In such instances, the RGB aspect shows up mostly as subtle color washes, small colored objects embedded in a larger apparently grey tone matrix, etc. When used as one style in your arsenal rather than as a gimmick like developing with Amidol, this approach works well in the right circumstances. You might think of it as "not quite black and white".

I transitioned toward that style several years ago after tiring of the brightly saturated images then typical of almost all digital photography and the resulting images have been well-received. If anyone is interested in a compressed PDF that gives a sense of these sorts of intermediate digital images, just drop me an Email to kashi@alaska.net

"Bad weather makes good pictures." — Sam Abell's dad


Best photography quote ever:
"Any photographer will tell you that exposed film only contains perfect images. It’s only in development that you find out that you did it wrong."

I miss that feeling of perfection from the film days. Mind you the disappointment of reality sometimes sucked... especially if you forgot to load film....

Amidol.. so thats what i'm doing wrong.
gotta get me some of that....


"—and we'll probably have bad weather for precisely the duration, with my luck—"

Oh, Pshaw!

"Bad" weather just presents different opportunities for photography - and lots of opportunities to explore B&W tonalities.

Find something ordinary indoors that you've ignored before. Indoor light is often beautiful, often because it is dim. Isn't the D800 a master of low light? (Although this was taken with a camera you already have.)

Shoot through a torrential downpour - through a window will do fine.

Shoot just as the sun comes out as rain is ending.

No Excuses \;~)>


Wow. I'm tickled that you would share my humble link with the world. Anyway, Mario is from the Nintendo video game systems, and that other stuff is from the Sony... see ... oh never mind. I should have warned you about the video game angle I guess.

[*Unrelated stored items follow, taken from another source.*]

(** * Employee allowance calculation ([lib/model/user_allowance.js])

  A shallow embedding of the [UserAllowance] class: the calendar
  arithmetic that [moment] and the ECMAScript [Date] object provide,
  the JavaScript number operations the getters use, the getters
  themselves, and the loading of the module: the Joi schemas it builds
  first, and the constructor and the asynchronous resolver
  [promise_allowance] that validate against them. *)

From Stdlib Require Import ZArith QArith Qabs Qround Lia Lqa Bool.
From stdpp Require Import base option list strings.

Local Open Scope Z_scope.

(** ** Calendar arithmetic

  A [moment] created with [moment.utc] wraps a [Date]: a number of
  milliseconds since 1970-01-01T00:00:00Z.  The definitions follow the
  abstract operations of ECMA-262 (Day, DayFromYear, TimeFromYear,
  YearFromTime) on which [Date.prototype.getUTCFullYear] and
  [Date.UTC] are defined. *)
Module Calendar.

Definition msPerDay : Z := 86400000.

Definition Day (t : Z) : Z := t / msPerDay.

Definition DayFromYear (y : Z) : Z :=
  365 * (y - 1970) + (y - 1969) / 4 - (y - 1901) / 100 + (y - 1601) / 400.

Definition TimeFromYear (y : Z) : Z := msPerDay * DayFromYear y.

(** ECMA-262 defines YearFromTime(t) as the largest [y] with
    [TimeFromYear y <= t].  The mean length of a Gregorian year is
    146097/400 days, which places that [y] within one of the
    estimate. *)
Definition YearFromDay (d : Z) : Z :=
  let y := 1970 + (400 * d) / 146097 in
  if d <? DayFromYear y then y - 1
  else if DayFromYear (y + 1) <=? d then y + 1
  else y.

Definition YearFromTime (t : Z) : Z := YearFromDay (Day t).

Definition InLeapYear (y : Z) : bool :=
  (y mod 4 =? 0) && (negb (y mod 100 =? 0) || (y mod 400 =? 0)).

Definition DaysInYear (y : Z) : Z := if InLeapYear y then 366 else 365.

(** Days between January 1st and the first day of month [m] (1..12). *)
Definition DayWithinYear (leap : bool) (m : Z) : Z :=
  let l := if leap then 1 else 0 in
  match m with
  | 1 => 0
  | 2 => 31
  | 3 => 59 + l
  | 4 => 90 + l
  | 5 => 120 + l
  | 6 => 151 + l
  | 7 => 181 + l
  | 8 => 212 + l
  | 9 => 243 + l
  | 10 => 273 + l
  | 11 => 304 + l
  | _ => 334 + l
  end.

(** [Date.UTC(y, m - 1, d)]: midnight UTC of a calendar date. *)
Definition utc_date (y m d : Z) : Z :=
  msPerDay * (DayFromYear y + DayWithinYear (InLeapYear y) m + (d - 1)).

(** [moment#year()]. *)
Definition year (m : Z) : Z := YearFromTime m.

(** [moment#startOf('year')]: January 1st, 00:00:00.000. *)
Definition startOf_year (m : Z) : Z := TimeFromYear (year m).

(** [moment#endOf('year')]: December 31st, 23:59:59.999, that is one
    millisecond before the start of the next year. *)
Definition endOf_year (m : Z) : Z := TimeFromYear (year m + 1) - 1.

(** [a.diff(b, 'days')]: the difference in milliseconds divided by
    the length of a day and truncated towards zero ([absFloor]). *)
Definition diff_days (a b : Z) : Z := (a - b) ÷ msPerDay.

End Calendar.

(** ** JavaScript numbers

    A number is a finite value, one of the two infinities or NaN.
    Finite values are exact rationals: the rounding of binary64
    arithmetic is outside the model, and so is the sign of zero (which
    [===] does not observe).  A zero divisor counts as [+0]; the only
    divisor in this class is the result of [moment#diff], which never
    returns [-0]. *)
Module JS.

Inductive number : Type :=
| Num (q : Q)
| PosInf
| NegInf
| NaN.

Definition of_sign (c : comparison) : number :=
  match c with
  | Gt => PosInf
  | Lt => NegInf
  | Eq => NaN
  end.

(** [x + y] *)
Definition add (x y : number) : number :=
  match x, y with
  | NaN, _ | _, NaN => NaN
  | Num a, Num b => Num (a + b)%Q
  | PosInf, NegInf | NegInf, PosInf => NaN
  | PosInf, _ | _, PosInf => PosInf
  | NegInf, _ | _, NegInf => NegInf
  end.

(** [x * y] *)
Definition mul (x y : number) : number :=
  match x, y with
  | NaN, _ | _, NaN => NaN
  | Num a, Num b => Num (a * b)%Q
  | Num a, PosInf | PosInf, Num a => of_sign (a ?= 0)%Q
  | Num a, NegInf | NegInf, Num a => of_sign (CompOpp (a ?= 0)%Q)
  | PosInf, PosInf | NegInf, NegInf => PosInf
  | PosInf, NegInf | NegInf, PosInf => NegInf
  end.

(** [x / y] *)
Definition div (x y : number) : number :=
  match x, y with
  | NaN, _ | _, NaN => NaN
  | Num a, Num b =>
      if Qeq_bool b 0 then of_sign (a ?= 0)%Q else Num (a / b)%Q
  | Num _, _ => Num 0%Q
  | PosInf, Num b => match (b ?= 0)%Q with Lt => NegInf | _ => PosInf end
  | NegInf, Num b => match (b ?= 0)%Q with Lt => PosInf | _ => NegInf end
  | _, _ => NaN
  end.

(** [Math.round]: the nearest integer, halves going up. *)
Definition round (q : Q) : Z := Qfloor (q + (1 # 2))%Q.

Definition Math_round (x : number) : number :=
  match x with
  | Num q => Num (inject_Z (round q))
  | other => other
  end.

(** [x.toFixed(1)] read back as a number, as multiplying the string by
    [-1] does.  Below 10^21 the string holds the nearest tenth of the
    magnitude (the larger one on a tie) after the sign; from 10^21 on,
    and for the infinities and NaN, it is the ordinary rendering of
    [x], which reads back as [x]. *)
Definition toFixed1 (x : number) : number :=
  match x with
  | Num q =>
      let a := Qabs q in
      if Qle_bool (inject_Z (10 ^ 21)) a then Num q
      else
        let n := (inject_Z (Qfloor (a * 10 + (1 # 2))) / 10)%Q in
        match (q ?= 0)%Q with
        | Lt => Num (- n)%Q
        | _ => Num n
        end
  | other => other
  end.

(** [x === y] *)
Definition strict_equal (x y : number) : bool :=
  match x, y with
  | Num a, Num b => Qeq_bool a b
  | PosInf, PosInf | NegInf, NegInf => true
  | _, _ => false
  end.

(** [x <= y] *)
Definition less_equal (x y : number) : bool :=
  match x, y with
  | NaN, _ | _, NaN => false
  | Num a, Num b => Qle_bool a b
  | NegInf, _ | _, PosInf => true
  | _, _ => false
  end.

(** [Number.isFinite] *)
Definition isFinite (x : number) : bool :=
  match x with
  | Num _ => true
  | _ => false
  end.

End JS.

Notation "x === y" := (JS.strict_equal x y = true) (at level 70, no associativity).

(** ** The employee record and the calculator

    The employee record exposes [start_date], an optional [end_date]
    (absent while the employee is still employed), the department with
    its allowance and accrual flag, and [my_leaves], which is undefined
    until the leave details have been loaded.  Dates are given by the
    instant [moment.utc] makes of them.  [start_date] is a required
    column of the record, and a date is truthy, so a guard on its
    presence always passes. *)

(** An argument that a schema expects to be a number: left out, a
    number (or a string that Joi converts to one), or anything else. *)
Inductive numeric_arg : Type :=
| Absent
| Numeric (n : JS.number)
| NonNumeric.

Module Department.
Record t : Type := {
  allowance : numeric_arg;
  is_accrued_allowance : bool  (* truthiness of the flag *)
}.
End Department.

Record User {Leaves : Type} : Type := {
  start_date : Z;
  end_date : option Z;
  department : Department.t;
  my_leaves : option Leaves
}.
Arguments User : clear implicits.

(** The fields of a [UserAllowance] instance.  The numbers have passed
    validation and are finite.  [_now] is a moment: for the instance as
    the constructor leaves it, ([Moment := nat]) a reference into the
    store of moment objects; for the getters ([Moment := Z]) the
    instant that object holds when the getter is read.  The getters
    work on a clone of [_now] and never change it. *)
Record UserAllowance {Leaves Moment : Type} : Type := {
  _user : User Leaves;
  _number_of_days_taken_from_allowance : Q;
  _manual_adjustment : Q;
  _carry_over : Q;
  _nominal_allowance : Q;
  _now : Moment
}.
Arguments UserAllowance : clear implicits.

Section Calculator.
Context {Leaves : Type}.
Implicit Type this : UserAllowance Leaves Z.
Import Calendar.

Definition user this := _user this.
Definition number_of_days_taken_from_allowance this := _number_of_days_taken_from_allowance this.
Definition manual_adjustment this := _manual_adjustment this.
Definition carry_over this := _carry_over this.
Definition nominal_allowance this := _nominal_allowance this.

Definition is_accrued_allowance this : bool :=
  Department.is_accrued_allowance (department (user this)).

(** The employee is in employment for the whole year of [_now]:
    the condition under which no proration is applied. *)
Definition employed_whole_year this : bool :=
  negb (year (_now this) =? year (start_date (user this)))
  && match end_date (user this) with
     | None => true
     | Some e => year e >? year (_now this)
     end.

(** Start of the employment window within the year of [_now].  The
    getters [employement_range_adjustment] and [accrued_adjustment]
    each compute the window, by the same two expressions. *)
Definition period_starts_at this : Z :=
  if year (start_date (user this)) =? year (_now this)
  then start_date (user this)
  else startOf_year (_now this).

(** End of the employment window within the year of [_now]. *)
Definition period_ends_at this : Z :=
  match end_date (user this) with
  | Some e => if year e <=? year (_now this) then e else endOf_year (_now this)
  | None => endOf_year (_now this)
  end.

Definition employement_range_adjustment this : Q :=
  if employed_whole_year this then 0%Q
  else
    (-1 * (nominal_allowance this
           - inject_Z (JS.round (nominal_allowance this
                                 * inject_Z (diff_days (period_ends_at this) (period_starts_at this))
                                 / 365))))%Q.

Definition total_number_of_days_in_allowance this : Q :=
  (nominal_allowance this
   + carry_over this
   + manual_adjustment this
   + employement_range_adjustment this)%Q.
(** ** The challenge flow through the manager *)

(** X26. With codes as the only step: a challenge requested for a subject
    without pending code delivers the next identifier; [getToken] with that
    code passes the back-end and returns what the signer gives, as a final
    result; and a second [getToken] with the same code is rejected by the
    back-end, whether or not the first one got its token. *)
Theorem challenge_flow_is_single_use (P : JWT.Primitive) subjectID code rest
    (s : State TestSuite.Store) :
  TestSuite.userCodes (store (world s)) !! subjectID = None ->
  TestSuite.uuids (store (world s)) = code :: rest ->
  code <> "" ->
  let s0 := snd (TokenManager.requestChallenge P Scenarios.codeOnly subjectID None None s) in
  let s1 := snd (TokenManager.getToken P Scenarios.codeOnly None subjectID code None s0) in
  fst (TokenManager.requestChallenge P Scenarios.codeOnly subjectID None None s)
    = inr (AuthChallenge.Make JS.Null "undefined" true)
  /\ last (TestSuite.delivered (store (world s0))) = Some (subjectID, code)
  /\ fst (TokenManager.getToken P Scenarios.codeOnly None subjectID code None s0)
     = match JWT.sign P (JWT.MkClaims (Some "code") true) TestSuite.tokenKey subjectID
               JWT.expiresIn (now (world s)) with
       | inl e => inl e
       | inr token =>
           if String.eqb token "" then inl AuthResult.invalid
           else inr (AuthResult.Make token true JS.Null)
       end
  /\ fst (TokenManager.getToken P Scenarios.codeOnly None subjectID code None s1)
     = inl (JS.mkError "Invalid code").
Proof.
  intros Hnone Huuid Hne.
  assert (R : forall st,
             TokenManager._verifyPreviousToken P Scenarios.codeOnly None subjectID None st
             = (inr (TokenManager.MkVerificationResult None (Some "code")), st)).
  { intros st. now rewrite resolution_absent by reflexivity. }
  assert (B : TokenManager.property (TokenManager._authBackends Scenarios.codeOnly) (Some "code")
              = Some TestSuite.CodeBackend) by reflexivity.
  destruct (requestChallenge TestSuite.CodeBackend) as [f|] eqn:Hf; [|discriminate Hf].
  destruct (code_request_cases f subjectID (world s) Hf) as (c & E & Hc).
  rewrite Hnone in Hc, E. unfold TestSuite.uuid_v4 in Hc. rewrite Huuid in Hc, E.
  cbn [fst tail] in Hc, E. subst c.
  assert (Q : TokenManager.requestChallenge P Scenarios.codeOnly subjectID None None s
              = (inr (AuthChallenge.Make JS.Null "undefined" true),
                 MkState (MkWorld (now (world s))
                            (TestSuite.MkStore (<[subjectID := code]> (TestSuite.userCodes (store (world s))))
                               rest (TestSuite.delivered (store (world s)) ++ [(subjectID, code)])))
                   (log s ++ [EvRequestChallenge "code" subjectID]))).
  { rewrite (requestChallenge_resolved P _ _ _ _ _ _ _ (R s)). cbv zeta.
    cbn [TokenManager.method]. rewrite B, Hf, E. reflexivity. }
  assert (G : forall secret st,
             TokenManager.getToken P Scenarios.codeOnly None subjectID secret None st =
               let call := EvAuthenticate "code" subjectID secret in
               let claims := JWT.MkClaims (Some "code") true in
               match authenticate TestSuite.CodeBackend subjectID secret (world st) with
               | (inl e, w) => (inl e, MkState w (log st ++ [call]))
               | (inr _, w) =>
                   (match JWT.sign P claims TestSuite.tokenKey subjectID JWT.expiresIn (now w) with
                    | inl e => inl e
                    | inr token =>
                        if String.eqb token "" then inl AuthResult.invalid
                        else inr (AuthResult.Make token true JS.Null)
                    end, MkState w (log st ++ [call; EvSign claims subjectID]))
               end).
  { intros secret st. rewrite (getToken_resolved P _ _ _ _ _ _ _ _ (R st)). cbv zeta.
    cbn [TokenManager.method]. rewrite B.
    change (JS.indexOf (TokenManager._authSteps Scenarios.codeOnly) (Some "code")
            =? Z.of_nat (length (TokenManager._authSteps Scenarios.codeOnly)) - 1) with true.
    cbv iota.
    destruct (authenticate TestSuite.CodeBackend subjectID secret (world st)) as [[e|[]] w];
      [reflexivity|].
    unfold record. cbn [world log]. rewrite <- app_assoc.
    destruct (JWT.sign P _ _ subjectID JWT.expiresIn (now w)) as [e|token]; [reflexivity|].
    unfold AuthResult.constructor. cbn. now destruct (String.eqb token ""). }
  intros s0 s1. subst s0 s1. rewrite Q. cbn [fst snd].
  split; [reflexivity|]. split; [apply last_snoc|].
  rewrite !G. cbv zeta. rewrite !code_authenticate_cases.
  cbn [world store TestSuite.userCodes now]. rewrite lookup_insert_eq.
  rewrite bool_decide_eq_true_2 by reflexivity.
  apply String.eqb_neq in Hne. rewrite Hne. cbn [negb andb fst snd].
  split; [reflexivity|].
  cbn [world store TestSuite.userCodes now]. rewrite lookup_delete_eq.
  now rewrite (bool_decide_eq_false_2 (None = Some code)) by discriminate.
Qed.
Definition landed_points (group_df : list landed) : list (R * R) :=
  map (fun r => (landed_longitude r, landed_latitude r)) group_df.

(** What the generator emits for one group: a point per landed point for a
    group of at most three, one polygon whose ring runs through the landed
    points and returns to its first vertex for a larger group. *)
Definition group_rendering (group : string * list landed)
    (out : list feature) : Prop :=
  let points := landed_points group.2 in
  ((length points <= 3)%nat ->
   exists color, out = map (point_feature color) points)
  /\ ((3 < length points)%nat ->
      exists (g : Polygon) (first : R * R) (rest : list (R * R)),
        out = [FPolygon g]
        /\ pol_name g = group.1
        /\ pol_outerboundaryis g = (first :: rest) ++ [first]
        /\ first :: rest ≡ₚ points).

(** What the generator emits for one group when point output is disabled. *)
Definition polygons_only (group : string * list landed)
    (out : list feature) : Prop :=
  let points := landed_points group.2 in
  ((length points <= 3)%nat -> out = [])
  /\ ((3 < length points)%nat ->
      exists (g : Polygon) (first : R * R) (rest : list (R * R)),
        out = [FPolygon g]
        /\ pol_name g = group.1
        /\ pol_outerboundaryis g = (first :: rest) ++ [first]
        /\ first :: rest ≡ₚ points).


(** A group of three landed points, and the same group after a fourth
    run. *)
Definition three_landed : list landed :=
  [ {| landed_longitude := 140.00; landed_latitude := 40.24 |};
    {| landed_longitude := 139.99; landed_latitude := 40.25 |};
    {| landed_longitude := 139.98; landed_latitude := 40.24 |} ].

Definition four_landed : list landed :=
  three_landed ++ [ {| landed_longitude := 139.99; landed_latitude := 40.23 |} ].

(** Two small documents and the files that hold them. *)
Definition doc_a : text :=
  list_ascii_of_string "<kml><Document><a/></Document></kml>".
Definition doc_b : text :=
  list_ascii_of_string "<kml><Document id='b'><b/></Document></kml>".
Definition two_files : filesystem :=
  {[ "a.kml"%string := KmlFile doc_a;
     "b.kmz"%string := KmzFile {[ "doc.kml"%string := doc_b ]} ]}.

(** A document with two Document elements, and one without any. *)
Definition doc_two : text :=
  list_ascii_of_string
    "<kml><Document><a/></Document><Document><c/></Document></kml>".
Definition doc_plain : text := list_ascii_of_string "<kml><Folder/></kml>".
Definition plain_files : filesystem :=
  {[ "a.kml"%string := KmlFile doc_a;
     "b.kmz"%string := KmzFile {[ "doc.kml"%string := doc_plain ]} ]}.

End KmlSpec.

Module SummarizeSpec.
Import LandingRange Planar Summarize.

(** [m] is the greatest [Time] of the table, the NaN cells left aside. *)
Definition greatest_time (table : list record) (m : float) : Prop :=
  is_nan m = false
  /\ (exists r, r ∈ table /\ Time (raw r) = m)
  /\ forall r, r ∈ table -> is_nan (Time (raw r)) = false ->
                (Time (raw r) <=? m)%float = true.

(** The record [d] at index [i] has the least (greatest) value of column
    [f] in the frame. *)
Definition argmin {A : Type} (f : A -> R) (df : list A) (i : nat) (d : A) : Prop :=
  df !! i = Some d /\ forall d', d' ∈ df -> f d <= f d'.

Definition argmax {A : Type} (f : A -> R) (df : list A) (i : nat) (d : A) : Prop :=
  df !! i = Some d /\ forall d', d' ∈ df -> f d' <= f d.

(** The record [d] at index [i] is above the threshold [h], and no record
    above the threshold has an earlier time. *)
Definition first_clear (h : R) (df : list derived) (i : nat) (d : derived)
  : Prop :=
  df !! i = Some d /\ altitude d > h
  /\ forall d', d' ∈ df -> altitude d' > h -> time d <= time d'.

Definition entry (extrema_name : string) (index : nat) (value : R)
    (metric : string) : extremum :=
  {| extrema_name := extrema_name; index := index; value := value;
     metric := metric |}.

(** The names of the extrema, in the order of their insertion. *)
Definition extrema_names : list string :=
  [ "initial_point"; "launch_clear"; "max_speed"; "max_dynamic_pressure";
    "max_acceleration"; "max_qbar_atan_aoa"; "max_altitude"; "final_point";
    "parachute_deploy"; "max_thrust" ]%string.

(** The columns of a row of the extrema table. *)
Definition extrema_columns : list string :=
  [ "extrema_type"; "extrema_value"; "time"; "thrust"; "acceleration";
    "dynamic_pressure"; "angle_of_attack_gust"; "angle_of_attack_total";
    "true_velocity"; "altitude"; "temperature"; "pressure"; "latitude";
    "longitude"; "lat_m"; "long_m"; "range_m"; "landing_range" ]%string.

(** What an entry of [extrema_points] says about the frame, by its name. *)
Definition described (h : R) (df : list derived) (e : extremum) : Prop :=
  exists d,
    df !! index e = Some d
    /\ (extrema_name e = "initial_point"%string ->
        value e = altitude d /\ forall d', d' ∈ df -> time d <= time d')
    /\ (extrema_name e = "launch_clear"%string ->
        value e = altitude d /\ altitude d > h
        /\ forall d', d' ∈ df -> altitude d' > h -> time d <= time d')
    /\ (extrema_name e = "max_speed"%string ->
        value e = true_velocity d
        /\ forall d', d' ∈ df -> true_velocity d' <= true_velocity d)
    /\ (extrema_name e = "max_dynamic_pressure"%string ->
        value e = dynamic_pressure d
        /\ forall d', d' ∈ df -> dynamic_pressure d' <= dynamic_pressure d)
    /\ (extrema_name e = "max_acceleration"%string ->
        value e = acceleration d
        /\ forall d', d' ∈ df -> acceleration d' <= acceleration d)
    /\ (extrema_name e = "max_qbar_atan_aoa"%string ->
        value e = qbar_atan_aoa d
        /\ forall d', d' ∈ df -> qbar_atan_aoa d' <= qbar_atan_aoa d)
    /\ (extrema_name e = "max_altitude"%string ->
        value e = altitude d /\ forall d', d' ∈ df -> altitude d' <= altitude d)
    /\ (extrema_name e = "final_point"%string ->
        value e = altitude d /\ forall d', d' ∈ df -> time d' <= time d)
    /\ (extrema_name e = "parachute_deploy"%string ->
        value e = parachute_deploy_gain (raw (rec d))
        /\ forall d', d' ∈ df ->
                      parachute_deploy_gain (raw (rec d'))
                      <= parachute_deploy_gain (raw (rec d)))
    /\ (extrema_name e = "max_thrust"%string ->
        value e = thrust d /\ forall d', d' ∈ df -> thrust d' <= thrust d).

(** *** Records for the examples *)

(** A record at time [t] and altitude [alt], flying at [vtrue] under dynamic
    pressure [q], with every other simulator column at zero and the appended
    columns as the two passes compute them. *)
Definition step (t : float) (alt vtrue q : R) : timestep :=
  {| Time := t; Latitude := 40.24; Longitude := 140.01; Altitude := alt;
     Angle_of_Attack := 0; Angle_of_Sideslip := 0;
     True_Velocity := vtrue; Ground_Velocity := vtrue;
     X_Acceleration := 0; Y_Acceleration := 0; Z_Acceleration := 0;
     Dynamic_Pressure := q; Thrust := 0; Mach := 0;
     Pitch := 0; Roll := 0; Yaw := 0; parachute_deploy_gain := 0 |}.

Definition processed (r : timestep) : record :=
  {| raw := r; aoa := aoa_of r; Acceleration := 0 |}.

Definition run : output_info :=
  {| name := "run0"; raw_output_file := "run0.csv";
     launch_elevation := 10; launch_launcher_length := 5; launch_pitch := 80 |}.

(** Four records of a run that ends at time 1. *)
Definition four_steps : list record :=
  [ processed (step 0 0 0 0); processed (step 0.5 40 30 500);
    processed (step 0.995 2 12 80); processed (step 1 0 10 60) ].

(** A record on the ground at time [t]; a table sampled every hundredth of
    a second, and one that ends at time 1. *)
Definition at_time (t : float) : record := processed (step t 0 0 0).
Definition hundredths : list record :=
  [ at_time 0.05; at_time 0.06; at_time 0.07 ].
Definition to_one : list record := [ at_time 0.5; at_time 0.99; at_time 1 ].

(** Three records of a run that never leaves the rail. *)
Definition on_the_rail : list record :=
  [ processed (step 0 10 0 0); processed (step 0.1 10 0 0);
    processed (step 0.2 10 0 0) ].

(** A row of the run table that holds the four cells that the loop of
    [generate_landing_range_table] reads. *)
Definition complete_row (speed_col dir_col : label) (row : run_row) : Prop :=
  exists ws wd lat lon,
    row_get row speed_col = Ok ws
    /\ row_get row dir_col = Ok wd
    /\ row_get row (Name "landed_latitude") = Ok lat
    /\ row_get row (Name "landed_longitude") = Ok lon.

(** A run table of two runs in the same wind. *)
Definition wind_speed_col : label := Tuple ["wind"; "ground_wind_speed"]%string.
Definition wind_dir_col : label := Tuple ["wind"; "ground_wind_dir"]%string.

Definition two_runs : run_table :=
  {| columns := [ wind_speed_col; wind_dir_col;
                  Name "landed_latitude"; Name "landed_longitude" ];
     rows := [ [ (wind_speed_col, 5); (wind_dir_col, 30);
                 (Name "landed_latitude", 40.24);
                 (Name "landed_longitude", 139.99) ];
               [ (wind_speed_col, 5); (wind_dir_col, 30);
                 (Name "landed_latitude", 40.25);
                 (Name "landed_longitude", 139.98) ] ] |}.

(** A registry with one site, evaluated on the planar instance. *)
Definition one_site : registry := {[ "noshiro_sea"%string := NoshiroSea ]}.

End SummarizeSpec.

(** * Properties *)

(** ** Sorting *)

Section SortedFacts.
Context {A : Type} (key : A -> R).

Lemma insert_by_perm x l : insert_by key x l ≡ₚ x :: l.
Proof.
  induction l as [|y l IH]; simpl; [done|].
  destruct (decide (key x <= key y)); [done|].
  rewrite IH. apply Permutation_swap.
Qed.

Lemma sorted_perm l : sorted key l ≡ₚ l.
Proof.
  induction l as [|x l IH]; simpl; [done|].
  rewrite insert_by_perm. by rewrite IH.
Qed.

Lemma sorted_length l : length (sorted key l) = length l.
Proof. apply Permutation_length, sorted_perm. Qed.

I know what you, and Ana Jones mean. Was shown a folio of technically great but truly uninteresting prints once by a dealer whose comment when I said I didn't like them at all was "But they are plat-in-um prints!" .....

And I am at the moment researching valve pre-amps for my stero set up .......

I'm waiting to hear what you think about the lens. It's technically very good, but I'm interested in how you feel about the handling and look it produces after using it.

After reading Harold M. Merklinger's essays, especially #2, I'd suggest that you do what he apparently did not - use Nikon's Capture NX2 for the RAW conversion and not Adobe's ACR (PS or LR4). As he documented, many issues he encountered occurred in the RAW conversion phase. It's well recognized that NX2, when you need that last bit of "juice" from a Nikon RAW file, is hard to beat.

One of the best investments I ever made was the rental of a Santa Crux Blur LT mountain bike. I hated it on the trail, and I probably wouldn't have figured the problems out with just a parking lot test-ride. So that saved me $3500.

Good luck with the D800, and don't forget to have fun with it, too. I find it all too easy to get weird about purchases perceived as 'significant'.

psu, I am by no means a "gamer", but ... how could you not mention Zelda? :D
And I suspect there must be a corollary to your theories ... something about the obsession with playing the best old games over and over again (something I have experienced)

Mo' money mo' problems. I was happiest with my gear when I didn't have the coin to shoot with anything else. Instead of dreaming about the next best thing I went out and shot with what I had. That bliss almost matched the brief time period when I had no idea people shot with anything besides Tri-X in a Canon AE-1 with a 50mm.

It took me years to sort out the difference between camera collecting and photography.

I don't want to get into a long discussion of video games in this forum .. suffice to say I just never bonded with Zelda. Also, this piece was written before I had explored a lot of the Nintendo catalog, sot here is that too. If you look elsewhere on that web site you will find occasional complaining about the Zelda games. :-)

How will you convert to B&w? Just curious. Maybe the Lightroom way?